Im nächsten Schritt trafen sich die Musiker Eggerath und Fuck, um einen für die jeweilige Szene und Stimmung angemessenen elektronischen Klang zu entwickeln. Spätestens hier begann die wichtige Produktionsarbeit von Frau Fuck, die Mischung der Musik, die technische Varianz (Loops, Pitch, Atmosphäre), das Sampeln und Rendern.
War die Musik fertig, wurde damit geprobt und die Musik an szenische Entwicklungen und Veränderungen angepasst. Dieser Kreislauf wiederholte sich, bis alle 14 Musikstücke fertig gestellt waren. Neben einem Sprechchor und drei Chorliedern gibt es ein Terzett und mehrere Lieder, aber auch live gespielte Violine.
Der Prozess der Entstehung der Musik ist zugleich ein Teil der Geschichte von Frau Holle, denn die Grundlage für diese Musik ist erst einmal nichts weiter als eine Notation und damit virtuell. Erst die Umsetzung macht sie zu etwas Realem, das die Menschen teilen können. Da es sich um elektronische Musik handelt, die unerschöpfliche Möglichkeiten der Klanggestaltung bietet, musste sich das musikalische Team einerseits beschränken, andererseits aber zugleich die Vielfalt ausloten.
Musiktheater bei priMus - nichts Neues
Musiktheater gibt es an der Musikschule priMus Zeuthen schon von Anfang an, also seit ca. 2003. Bis zur Erarbeitung von Mozarts Zauberflöte bestand die Musiktheater-Arbeit an der Musikschule immer aus einzelnen Projekten. Nach den Zauberflöte-Aufführungen 2014 wurde ein dauerhafter Musiktheater-Kurs eingerichtet, der in jedem Schuljahr mindestens ein Musiktheater-Stück erarbeitet und aufgeführt hat. So zum Beispiel Das Katzenhaus
2015 und 2018 oder Das Haus der Tiere
2016. Seit 2017 gibt es sogar zwei Musiktheater-Kurse – einer für Teilnehmer von 9 bis 12 Jahren und einer für ältere Teilnehmer.

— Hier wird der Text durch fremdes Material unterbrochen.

(* ===== verification/DnsName.v ===== *)
(** Domain names in packets (src/dns/dns.c): labels, pointers to labels, and the
    dictionary by which [dns_d_comp] replaces the end of a name by a pointer. *)

From S2P Require Import Prelude DnsPacket.

Open Scope Z_scope.

Definition DNS_D_MAXLABEL : Z := 63.
Definition DNS_D_MAXNAME : Z := 255.
Definition DNS_D_MAXPTRS : nat := 127.

Definition DOT : byte := 46.

(** ** Labels *)

(** [0x03 & (b >> 6)] *)
Definition tag_of (b : byte) : Z := Z.land 0x03 (Z.shiftr b 6).

(** The target of a pointer. *)
Definition ptr_target (hi lo : byte) : Z := Z.lor (Z.shiftl (Z.land 0x3f hi) 8) (Z.land 0xff lo).

(** [dns_l_expand]: the length of the label, [*nxt] and the label; its callers
    pass buffers of [DNS_D_MAXLABEL + 1] bytes, where every label fits.  [ptrs]
    is how many more pointers may be followed. *)
Fixpoint l_expand_loop (ptrs : nat) (src : Z) (data : bytes) (e : Z) : run (Z * Z * bytes) :=
  let invalid := Returns (0, u16 e, []) in
  if e <=? src then invalid
  else
    b ← rd data src;
    if tag_of b =? 0 then
      let len := Z.land 0x3f b in
      let src := u16 (src + 1) in
      if e - src <? len then invalid
      else label ← rd_n data src len; Returns (len, u16 (src + len), label)
    else if tag_of b =? 3 then
      match ptrs with
      | O => invalid
      | S ptrs' =>
        if e - src <? 2 then invalid
        else lo ← rd data (src + 1); l_expand_loop ptrs' (ptr_target b lo) data e
      end
    else invalid.

Definition dns_l_expand (src : Z) (data : bytes) (e : Z) : run (Z * Z * bytes) :=
  l_expand_loop DNS_D_MAXPTRS src data e.

Definition dns_l_skip (src : Z) (data : bytes) (e : Z) : run Z :=
  let invalid := Returns (u16 e) in
  if e <=? src then invalid
  else
    b ← rd data src;
    if tag_of b =? 0 then
      let len := Z.land 0x3f b in
      let src := u16 (src + 1) in
      if e - src <? len then invalid
      else if len =? 0 then invalid else Returns (u16 (src + len))
    else invalid.

(** ** Names as text *)

Definition dns_d_isanchored (src : bytes) : bool :=
  match last src with Some b => b =? DOT | None => false end.

Definition dns_d_ndots (src : bytes) : Z := zlen (filter (λ b, b = DOT) src).

(** The loops of [dns_d_trim]: without leading dots, and without the second of
    two dots; [lc] is the byte before. *)
Fixpoint trim_leading (src : bytes) : bytes :=
  match src with
  | b :: src' => if b =? DOT then trim_leading src' else src
  | [] => []
  end.

Fixpoint trim_dots (lc : byte) (src : bytes) : bytes :=
  match src with
  | b :: src' => if (b =? DOT) && (lc =? DOT) then trim_dots b src' else b :: trim_dots b src'
  | [] => []
  end.

(** A text into a buffer of [lim] bytes, with its terminator: its length. *)
Definition put_text (text dst : bytes) : Z * bytes := (zlen text, put_nul (put dst 0 text) (zlen text)).

Definition dns_d_trim (dst src : bytes) (anchor : bool) : Z * bytes :=
  let src := trim_leading src in
  let lc := default 0 (last src) in
  let text := trim_dots 0 src in
  put_text (if anchor && negb (lc =? DOT) then text ++ [DOT] else text) dst.

Definition dns_d_anchor (dst src : bytes) : Z * bytes :=
  if zlen src =? 0 then (0, dst)
  else put_text (if dns_d_isanchored src then src else src ++ [DOT]) dst.

(** [dns_d_init]: the [if] for [DNS_D_ANCHOR] is not an [else if], so that what
    [dns_d_trim] wrote is overwritten in any case. *)
Definition dns_d_init (dst src : bytes) (trim anchor : bool) : bytes :=
  let dst := if trim then (dns_d_trim dst src anchor).2 else dst in
  if anchor then (dns_d_anchor dst src).2 else (put_text src dst).2.

(** What follows the first dot after the first byte; the dot itself is left out
    unless nothing follows it. *)
Fixpoint after_dot (src : bytes) : option bytes :=
  match src with
  | [] => None
  | b :: src' => if b =? DOT then Some src else after_dot src'
  end.

Definition dns_d_cleave (dst src : bytes) : Z * bytes :=
  match src with
  | [] => (0, dst)
  | _ :: src' =>
    match after_dot src' with
    | None => (0, dst)
    | Some rest => put_text (if 1 <? zlen rest then tail rest else rest) dst
    end
  end.

(** ** Compression *)

(** The bytes before the terminator. *)
Definition tolower (b : byte) : byte := if (65 <=? b) && (b <=? 90) then b + 32 else b.

Fixpoint strcasecmp (a b : bytes) : Z :=
  match a, b with
  | [], [] => 0
  | [], y :: _ => - tolower y
  | x :: _, [] => tolower x
  | x :: a', y :: b' =>
    if tolower x - tolower y =? 0 then if x =? 0 then 0 else strcasecmp a' b' else tolower x - tolower y
  end.

(** The loop over the text: where the length of the label goes ([dst.p]), where
    the next byte goes ([dst.x]), and how many bytes the label has so far
    ([src.x - src.p]). *)
Fixpoint comp_labels (src dst : bytes) (dp dx n : Z) : bytes * Z * Z * Z :=
  match src with
  | [] => (dst, dp, dx, n)
  | ch :: src' =>
    if ch =? DOT then comp_labels src' (put dst dp [Z.land 0x3f n]) dx (dx + 1) 0
    else comp_labels src' (put dst dx [ch]) dp (dx + 1) (n + 1)
  end.

(** The name in the format of packets, and its length. *)
Definition comp_name (src dst : bytes) : bytes * Z :=
  let '(dst, dp, dx, n) := comp_labels src dst 0 1 0 in
  let '(dst, dp) := if 0 <? n then (put dst dp [Z.land 0x3f n], dx) else (dst, dp) in
  if 1 <? dp then (put dst dp [0], dp + 1) else (dst, dp).

Section Comp.
Context (P : dns_packet) (dst : bytes).

Abbreviation expand_a x := (dns_l_expand x dst (zlen dst)).
Abbreviation expand_b x := (dns_l_expand x (p_data P) (p_end P)).

(** The names from [a] and [b] on, label by label, as long as they are the same:
    what is in [a] and [b] then.  Each turn goes on in [dst], where names have
    no pointers: the fuel is its size. *)
Fixpoint same_labels (fuel : nat) (a b : Z * Z * bytes) : run (Z * Z * bytes * (Z * Z * bytes)) :=
  let '(alen, ay, alabel) := a in
  let '(blen, by_, blabel) := b in
  if negb (alen =? 0) && negb (blen =? 0) && (strcasecmp alabel blabel =? 0) then
    match fuel with
    | O => Forever
    | S fuel' => a ← expand_a ay; b ← expand_b by_; same_labels fuel' a b
    end
  else Returns (a, b).

(** The labels of a name of the dictionary, [b.p] at the first.  [a.len] and
    [a.label] are what the last comparison left there; only the position
    [a.y = ax] is set back for the next. *)
Fixpoint search_name (fuel : nat) (ax alen : Z) (alabel : bytes) (bp : Z) : run (option Z * (Z * bytes)) :=
  '(blen, bx, blabel) ← expand_b bp;
  if blen =? 0 then Returns (None, (alen, alabel))
  else
    match fuel with
    | O => Forever
    | S fuel' =>
      '(alen, _, alabel, (blen, _, _)) ← same_labels (length dst) (alen, ax, alabel) (blen, bx, blabel);
      if (alen =? 0) && (blen =? 0) && (bp <=? 0x3fff) then Returns (Some bp, (alen, alabel))
      else search_name fuel' ax alen alabel bx
    end.

(** [for (i = 0; i < lengthof(P->dict) && P->dict[i]; i++)] *)
Fixpoint search_dict (dict : list Z) (ax alen : Z) (alabel : bytes) : run (option Z) :=
  match dict with
  | [] => Returns None
  | d :: dict' =>
    if d =? 0 then Returns None
    else
      '(found, (alen, alabel)) ← search_name (S (Z.to_nat (p_end P))) ax alen alabel d;
      match found with Some bp => Returns (Some bp) | None => search_dict dict' ax alen alabel end
  end.

(** The labels of the name in [dst], [a.p] at the first: where a pointer goes,
    and to where. *)
Fixpoint search_labels (fuel : nat) (ap : Z) : run (option (Z * Z)) :=
  '(alen, ax, alabel) ← expand_a ap;
  if alen =? 0 then Returns None
  else
    match fuel with
    | O => Forever
    | S fuel' =>
      found ← search_dict (p_dict P) ax alen alabel;
      match found with Some bp => Returns (Some (ap, bp)) | None => search_labels fuel' ax end
    end.

End Comp.

(** [dns_d_comp]: the length, and the buffer; 0 is [DNS_EILLEGAL].  The buffer
    is apart from the bytes of the packet up to its end. *)
Definition dns_d_comp (P : dns_packet) (dst src : bytes) : run (Z * bytes) :=
  let '(dst, dp) := comp_name src dst in
  if dp <? zlen dst then
    found ← search_labels P dst (length dst) 0;
    match found with
    | Some (ap, bp) =>
      dst ← wr dst ap [Z.lor 0xc0 (Z.land 0x3f (Z.shiftr bp 8)); Z.land 0xff bp];
      Returns (u16 (ap + 2), dst)
    | None => Returns (dp, dst)
    end
  else Returns (dp, dst).

(** ** Skipping and expanding *)

(** Each turn goes on in the packet. *)
Fixpoint d_skip_loop (fuel : nat) (src : Z) (data : bytes) (e : Z) : run Z :=
  match fuel with
  | O => Forever
  | S fuel' =>
    let invalid := Returns (u16 e) in
    if e <=? src then invalid
    else
      b ← rd data src;
      if tag_of b =? 0 then
        let len := Z.land 0x3f b in
        let src := u16 (src + 1) in
        if len =? 0 then Returns src
        else if len <? e - src then d_skip_loop fuel' (u16 (src + len)) data e
        else invalid
      else if tag_of b =? 3 then
        if e - src <? 2 then invalid else Returns (u16 (src + 2))
      else invalid
  end.

Definition dns_d_skip (src : Z) (P : dns_packet) : run Z :=
  d_skip_loop (S (Z.to_nat (p_end P))) src (p_data P) (p_end P).

Section Expand.
Context (data : bytes) (e : Z).

(** The loop of [dns_d_expand], a label at a time: [ptrs] is how many pointers
    may be followed before the next label, [dstp] the length so far.  When more
    labels have been read than the packet has bytes, one of them was read twice
    and the loop does not end. *)
Fixpoint expand_labels (fuel : nat) {struct fuel} : nat → Z → bytes → Z → run (Z * bytes) :=
  fix expand_ptrs (ptrs : nat) (src : Z) (dst : bytes) (dstp : Z) {struct ptrs} : run (Z * bytes) :=
    let illegal := Returns (0, put_nul dst dstp) in
    if e <=? src then illegal
    else
      b ← rd data src;
      if tag_of b =? 0 then
        let len := Z.land 0x3f b in
        if len =? 0 then
          let '(dst, dstp) := if dstp =? 0 then (put dst dstp [DOT], dstp + 1) else (dst, dstp) in
          Returns (dstp, put_nul dst dstp)
        else
          let src := u16 (src + 1) in
          if e - src <? len then illegal
          else
            label ← rd_n data src len;
            let dst := put dst dstp label in
            let dst := put dst (dstp + len) [DOT] in
            match fuel with
            | O => Forever
            | S fuel' => expand_labels fuel' DNS_D_MAXPTRS (u16 (src + len)) dst (dstp + len + 1)
            end
      else if tag_of b =? 3 then
        match ptrs with
        | O => illegal
        | S ptrs' =>
          if e - src <? 2 then illegal
          else lo ← rd data (src + 1); expand_ptrs ptrs' (ptr_target b lo) dst dstp
        end
      else illegal.

End Expand.

(** [dns_d_expand]: the length, and the buffer; 0 is [DNS_EILLEGAL]. *)
Definition dns_d_expand (dst : bytes) (src : Z) (P : dns_packet) : run (Z * bytes) :=
  expand_labels (p_data P) (p_end P) (Z.to_nat (p_end P)) DNS_D_MAXPTRS src dst 0.

(** ** The dictionary *)

(** The entry [lptr], if there is one before the first free slot, becomes [dn]. *)
Fixpoint dict_replace (lptr dn : Z) (dict : list Z) : option (list Z) :=
  match dict with
  | [] => None
  | d :: dict' => if d =? 0 then None else if d =? lptr then Some (dn :: dict') else cons d <$> dict_replace lptr dn dict'
  end.

Fixpoint dict_append (dn : Z) (dict : list Z) : list Z :=
  match dict with
  | [] => []
  | d :: dict' => if d =? 0 then dn :: dict' else d :: dict_append dn dict'
  end.

Fixpoint dictadd_loop (fuel : nat) (P : dns_packet) (dn lp : Z) : run (list Z) :=
  if p_end P <=? lp then Returns (dict_append dn (p_dict P))
  else
    match fuel with
    | O => Forever
    | S fuel' =>
      b ← rd (p_data P) lp;
      replaced ←
        (if (Z.land 0xc0 b =? 0xc0) && (2 <=? p_end P - lp) && negb (lp =? dn) then
           lo ← rd (p_data P) (lp + 1); Returns (dict_replace (ptr_target b lo) dn (p_dict P))
         else Returns None);
      match replaced with
      | Some dict => Returns dict
      | None => lp ← dns_l_skip lp (p_data P) (p_end P); dictadd_loop fuel' P dn lp
      end
    end.

Definition dns_p_dictadd (P : dns_packet) (dn : Z) : run dns_packet :=
  dict ← dictadd_loop (S (Z.to_nat (p_end P))) P dn dn; Returns (set_dict dict P).

(** [dns_d_push] *)
Definition dns_d_push (P : dns_packet) (dn : bytes) : run (option dns_errno * dns_packet) :=
  let e := Z.to_nat (p_end P) in
  '(len, dst) ← dns_d_comp P (drop e (p_data P)) dn;
  let P' := set_data (take e (p_data P) ++ dst) P in
  if len =? 0 then Returns (Some DNS_EILLEGAL, P')
  else if zlen (drop e (p_data P)) <? len then Returns (Some DNS_ENOBUFS, P')
  else
    P'' ← dns_p_dictadd (set_end (p_end P + len) P') (u16 (p_end P));
    Returns (None, P'').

Größere Projekte, z. B. die Erarbeitung der Oper „Der Freischütz“, wurden vom Förderverein begleitet und finanziert. So auch das Projekt Frau Holle
. Derart umfangreiche Projekte können sich nicht ausschließlich aus Teilnehmerbeiträgen und mit dem Engagement der Musikschule priMus Zeuthen tragen, sie sind nur mit Fördermitteln und Spenden realisierbar. Deshalb sind wir sehr froh, dass auch das Projekt Frau Holle
von mehreren Seiten (siehe auch rechte Spalte) unterstützt wird. Die beiden Stiftungen haben Fördermittel zur Verfügung gestellt, die Gemeinde Zeuthen, speziell der Bürgermeister Sven Herzberger, unterstützt durch Erlass der Miete für einen Probentag und das komplette Aufführungswochenende.